> [INSTRUCTIONS TO FOLLOW]: Print exactly those lines that run from the beginning of the data to the line bearing "series_type series_type_options = Ok x", inclusive.

> [EXERCISE DATA]:
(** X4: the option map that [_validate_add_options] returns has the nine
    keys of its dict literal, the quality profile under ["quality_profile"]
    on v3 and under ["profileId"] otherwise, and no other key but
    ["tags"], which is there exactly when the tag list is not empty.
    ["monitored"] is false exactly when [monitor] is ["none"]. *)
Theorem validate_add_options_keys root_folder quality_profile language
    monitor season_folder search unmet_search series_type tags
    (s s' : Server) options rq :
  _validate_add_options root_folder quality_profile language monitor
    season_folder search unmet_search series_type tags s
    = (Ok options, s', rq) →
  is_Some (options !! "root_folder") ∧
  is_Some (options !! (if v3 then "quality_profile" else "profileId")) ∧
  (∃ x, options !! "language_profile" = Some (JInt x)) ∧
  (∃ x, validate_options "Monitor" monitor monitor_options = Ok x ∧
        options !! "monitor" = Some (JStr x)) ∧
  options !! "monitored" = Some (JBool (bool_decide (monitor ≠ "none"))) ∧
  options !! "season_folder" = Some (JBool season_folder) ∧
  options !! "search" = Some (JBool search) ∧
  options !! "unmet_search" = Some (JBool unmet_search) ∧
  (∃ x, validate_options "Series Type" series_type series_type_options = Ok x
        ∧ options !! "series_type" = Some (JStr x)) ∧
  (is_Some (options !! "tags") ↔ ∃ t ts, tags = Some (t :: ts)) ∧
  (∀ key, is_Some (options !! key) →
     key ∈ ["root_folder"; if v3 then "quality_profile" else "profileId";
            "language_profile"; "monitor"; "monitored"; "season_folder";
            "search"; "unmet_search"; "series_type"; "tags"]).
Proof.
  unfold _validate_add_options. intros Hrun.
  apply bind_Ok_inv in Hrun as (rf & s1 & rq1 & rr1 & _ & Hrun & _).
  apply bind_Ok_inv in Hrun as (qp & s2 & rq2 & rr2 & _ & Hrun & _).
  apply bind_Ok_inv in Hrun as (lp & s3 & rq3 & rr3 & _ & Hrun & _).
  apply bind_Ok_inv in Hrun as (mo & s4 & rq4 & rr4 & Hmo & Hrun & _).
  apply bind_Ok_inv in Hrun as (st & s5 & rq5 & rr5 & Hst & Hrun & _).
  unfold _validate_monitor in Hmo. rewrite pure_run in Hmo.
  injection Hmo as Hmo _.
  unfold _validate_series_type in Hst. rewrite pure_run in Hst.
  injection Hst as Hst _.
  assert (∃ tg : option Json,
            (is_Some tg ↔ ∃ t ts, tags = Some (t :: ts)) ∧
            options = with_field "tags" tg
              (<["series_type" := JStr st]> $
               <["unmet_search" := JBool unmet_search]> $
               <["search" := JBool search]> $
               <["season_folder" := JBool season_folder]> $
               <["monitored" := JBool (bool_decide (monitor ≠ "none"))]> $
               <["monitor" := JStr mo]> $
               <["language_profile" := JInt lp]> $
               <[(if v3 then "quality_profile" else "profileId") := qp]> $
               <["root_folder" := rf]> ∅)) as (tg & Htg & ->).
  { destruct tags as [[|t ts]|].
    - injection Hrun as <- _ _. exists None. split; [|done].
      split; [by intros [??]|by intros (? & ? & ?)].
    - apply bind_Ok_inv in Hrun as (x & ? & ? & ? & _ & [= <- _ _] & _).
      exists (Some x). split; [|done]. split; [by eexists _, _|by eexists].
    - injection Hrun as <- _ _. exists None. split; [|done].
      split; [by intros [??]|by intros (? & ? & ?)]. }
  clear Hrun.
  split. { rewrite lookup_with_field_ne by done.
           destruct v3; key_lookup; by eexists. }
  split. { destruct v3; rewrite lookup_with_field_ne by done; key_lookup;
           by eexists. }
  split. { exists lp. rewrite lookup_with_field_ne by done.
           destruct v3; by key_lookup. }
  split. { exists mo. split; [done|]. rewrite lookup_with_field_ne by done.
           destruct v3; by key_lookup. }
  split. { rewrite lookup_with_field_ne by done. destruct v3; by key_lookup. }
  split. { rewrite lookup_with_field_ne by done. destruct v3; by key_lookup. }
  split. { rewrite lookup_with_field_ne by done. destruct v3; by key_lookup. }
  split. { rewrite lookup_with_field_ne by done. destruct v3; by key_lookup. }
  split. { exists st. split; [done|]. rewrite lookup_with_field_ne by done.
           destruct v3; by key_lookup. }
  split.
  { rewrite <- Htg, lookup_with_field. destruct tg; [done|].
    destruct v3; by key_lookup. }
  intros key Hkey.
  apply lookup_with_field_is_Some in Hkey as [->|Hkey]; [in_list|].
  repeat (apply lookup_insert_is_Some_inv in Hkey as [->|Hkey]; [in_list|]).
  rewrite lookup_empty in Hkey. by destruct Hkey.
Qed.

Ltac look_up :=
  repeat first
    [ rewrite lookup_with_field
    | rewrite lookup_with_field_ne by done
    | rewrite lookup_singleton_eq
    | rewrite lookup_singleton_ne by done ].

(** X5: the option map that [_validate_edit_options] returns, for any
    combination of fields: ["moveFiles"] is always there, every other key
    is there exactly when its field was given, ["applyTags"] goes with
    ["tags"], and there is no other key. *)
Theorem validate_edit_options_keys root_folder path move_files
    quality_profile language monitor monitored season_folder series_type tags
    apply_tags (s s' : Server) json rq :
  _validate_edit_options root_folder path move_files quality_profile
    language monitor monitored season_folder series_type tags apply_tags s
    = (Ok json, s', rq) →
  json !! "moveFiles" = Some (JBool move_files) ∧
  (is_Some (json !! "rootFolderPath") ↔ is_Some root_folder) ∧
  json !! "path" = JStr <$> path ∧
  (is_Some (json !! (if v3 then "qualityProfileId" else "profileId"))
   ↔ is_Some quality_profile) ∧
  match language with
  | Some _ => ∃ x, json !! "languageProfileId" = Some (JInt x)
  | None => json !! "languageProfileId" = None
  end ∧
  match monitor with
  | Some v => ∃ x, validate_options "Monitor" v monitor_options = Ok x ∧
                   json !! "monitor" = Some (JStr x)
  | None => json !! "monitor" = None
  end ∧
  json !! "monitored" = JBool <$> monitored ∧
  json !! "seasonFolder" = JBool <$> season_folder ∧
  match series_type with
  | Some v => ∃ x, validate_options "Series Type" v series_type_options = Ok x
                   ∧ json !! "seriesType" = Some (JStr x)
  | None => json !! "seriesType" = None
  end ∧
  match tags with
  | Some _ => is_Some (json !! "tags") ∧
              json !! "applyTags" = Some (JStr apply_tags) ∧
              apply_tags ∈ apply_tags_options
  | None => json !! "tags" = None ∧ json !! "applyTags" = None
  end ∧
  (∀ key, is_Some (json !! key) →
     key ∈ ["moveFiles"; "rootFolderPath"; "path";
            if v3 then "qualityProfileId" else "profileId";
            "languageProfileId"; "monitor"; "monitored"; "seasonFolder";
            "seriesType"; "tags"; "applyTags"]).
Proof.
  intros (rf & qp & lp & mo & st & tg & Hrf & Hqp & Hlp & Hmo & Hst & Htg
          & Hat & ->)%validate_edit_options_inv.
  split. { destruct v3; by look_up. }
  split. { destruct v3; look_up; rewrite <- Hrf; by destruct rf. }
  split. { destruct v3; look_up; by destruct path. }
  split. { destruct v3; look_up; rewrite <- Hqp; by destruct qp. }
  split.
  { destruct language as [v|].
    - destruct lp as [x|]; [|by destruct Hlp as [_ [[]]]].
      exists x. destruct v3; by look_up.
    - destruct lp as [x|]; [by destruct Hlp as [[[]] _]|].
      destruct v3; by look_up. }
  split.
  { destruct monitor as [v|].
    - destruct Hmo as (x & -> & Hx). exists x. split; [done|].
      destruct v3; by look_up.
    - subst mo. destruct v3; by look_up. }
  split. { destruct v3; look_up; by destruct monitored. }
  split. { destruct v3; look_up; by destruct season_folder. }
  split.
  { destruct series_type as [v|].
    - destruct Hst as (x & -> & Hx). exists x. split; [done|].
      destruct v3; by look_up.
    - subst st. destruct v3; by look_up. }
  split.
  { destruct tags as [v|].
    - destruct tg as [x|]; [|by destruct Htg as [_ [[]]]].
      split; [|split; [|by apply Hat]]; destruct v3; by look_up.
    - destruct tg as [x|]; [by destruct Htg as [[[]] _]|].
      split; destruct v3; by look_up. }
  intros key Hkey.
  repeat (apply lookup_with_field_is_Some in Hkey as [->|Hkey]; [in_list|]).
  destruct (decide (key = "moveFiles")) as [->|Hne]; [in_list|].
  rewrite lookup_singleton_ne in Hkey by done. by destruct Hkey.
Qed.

> [RESULT OF THIS TASK]:
(** X4: the option map that [_validate_add_options] returns has the nine
    keys of its dict literal, the quality profile under ["quality_profile"]
    on v3 and under ["profileId"] otherwise, and no other key but
    ["tags"], which is there exactly when the tag list is not empty.
    ["monitored"] is false exactly when [monitor] is ["none"]. *)
Theorem validate_add_options_keys root_folder quality_profile language
    monitor season_folder search unmet_search series_type tags
    (s s' : Server) options rq :
  _validate_add_options root_folder quality_profile language monitor
    season_folder search unmet_search series_type tags s
    = (Ok options, s', rq) →
  is_Some (options !! "root_folder") ∧
  is_Some (options !! (if v3 then "quality_profile" else "profileId")) ∧
  (∃ x, options !! "language_profile" = Some (JInt x)) ∧
  (∃ x, validate_options "Monitor" monitor monitor_options = Ok x ∧
        options !! "monitor" = Some (JStr x)) ∧
  options !! "monitored" = Some (JBool (bool_decide (monitor ≠ "none"))) ∧
  options !! "season_folder" = Some (JBool season_folder) ∧
  options !! "search" = Some (JBool search) ∧
  options !! "unmet_search" = Some (JBool unmet_search) ∧
  (∃ x, validate_options "Series Type" series_type series_type_options = Ok x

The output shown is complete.